Lemma audience_accepted cfg now extra aud :
  extra !! "aud" = None -> Forall (fun s => ValidString s = true) (s_Audience cfg) -> aud ∈ s_Audience cfg ->
  audienceContains ((decoded <$> config_claims now cfg extra) !! "aud") aud = true.
Proof.
  intros Hx Hv Hin. rewrite lookup_fmap, config_claims_lookup by (done || unfold reserved; set_solver).
  change ("aud" ==s "exp") with false. change ("aud" ==s "nbf") with false. change ("aud" ==s "iss") with false. cbn match.
  destruct (s_Audience cfg) as [|a l]; [set_solver|]. cbn [fmap option_fmap option_map]. rewrite decoded_texts by done.
  apply existsb_exists. exists (VString aud). rewrite String.eqb_refl. split; [|done].
  apply list_elem_of_In, list_elem_of_fmap. eauto.
Qed.

Lemma parties_accepted {E} now cfg vcfg extra :
  parties_fit cfg vcfg -> utf8_config cfg -> (forall name, name ∈ reserved -> extra !! name = None) ->
  @check_parties E (decoded <$> config_claims now cfg extra) vcfg = Ok tt.
Proof.
  intros [Hi Ha] [Hvi Hva] Hx. unfold check_parties.
  assert ((RequiredIssuer vcfg !=s "") && (as_string ((decoded <$> config_claims now cfg extra) !! "iss") !=s RequiredIssuer vcfg) = false) as ->.
  { destruct (String.eqb_spec (RequiredIssuer vcfg) "") as [|Hne]; [done|]. destruct Hi as [|Hi]; [done|].
    rewrite lookup_fmap, config_claims_lookup by (apply Hx || idtac; unfold reserved; set_solver).
    change ("iss" ==s "exp") with false. change ("iss" ==s "nbf") with false. cbn match.
    rewrite <- Hi. apply String.eqb_neq in Hne. rewrite Hne. cbn. rewrite decoded_text by congruence. cbn.
    by rewrite String.eqb_refl. }
  destruct (String.eqb_spec (RequiredAudience vcfg) "") as [|Hne]; [done|]. destruct Ha as [|Ha]; [done|].
  rewrite audience_accepted by (try apply Hx; unfold reserved; set_solver || done). done.
Qed.

(** Signing and verification fit together. *)
Lemma Sign_Verify {E} kp claims vcfg (keyFunc : string -> string -> result E PublicKey) now' token :
  pair_ok kp -> json_names claims -> keyFunc (KID kp) (Algorithm kp) = Ok (kp_Public kp) ->
  AllowedAlgorithms vcfg = [] \/ Algorithm kp ∈ AllowedAlgorithms vcfg ->
  @check_times E (decoded <$> claims) now' (ClockSkew vcfg) = Ok tt -> @check_parties E (decoded <$> claims) vcfg = Ok tt ->
  Sign kp claims = Ok token ->
  exists header, verify token keyFunc (Some vcfg) now' = Ok (MkToken header (decoded <$> claims)).
Proof.
  intros Hkp Hj Hk Hal Ht Hp Hsign. destruct (Sign_unfold kp claims Hkp) as (m & Hm & Hmm & HS). rewrite HS in Hsign.
  destruct (SignedString _ _) as [s|] eqn:Hss; [|done]. injection Hsign as ->.
  apply compact_form in Hss as (hb & cb & sig & -> & Hhb & Hcb & Hsig); [|apply issued_header_names|done].
  exists (decoded <$> issued_header m (KID kp)). cbn [Method t_Header t_Claims] in *.
  eapply Verify_complete with (alg := Algorithm kp) (kid := KID kp) (pub := kp_Public kp); try done.
  - rewrite lookup_fmap. change (issued_header m (KID kp) !! "alg") with (Some (Text (method_alg m))).
    cbn [fmap option_fmap option_map]. rewrite decoded_text, Hm; [done|]. by destruct m.
  - rewrite lookup_fmap. change (issued_header m (KID kp) !! "kid") with (Some (Text (KID kp))).
    cbn [fmap option_fmap option_map]. rewrite decoded_text; [done|]. apply Hkp.
  - rewrite <- Hm. by destruct m.
  - by eapply signs_verifySig.
Qed.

→ INSTRUCTIONS TO FOLLOW: Please report how many lines of the entries above include "Hsign". Only the number is wanted.

→ EXPECTED OUTPUT: 2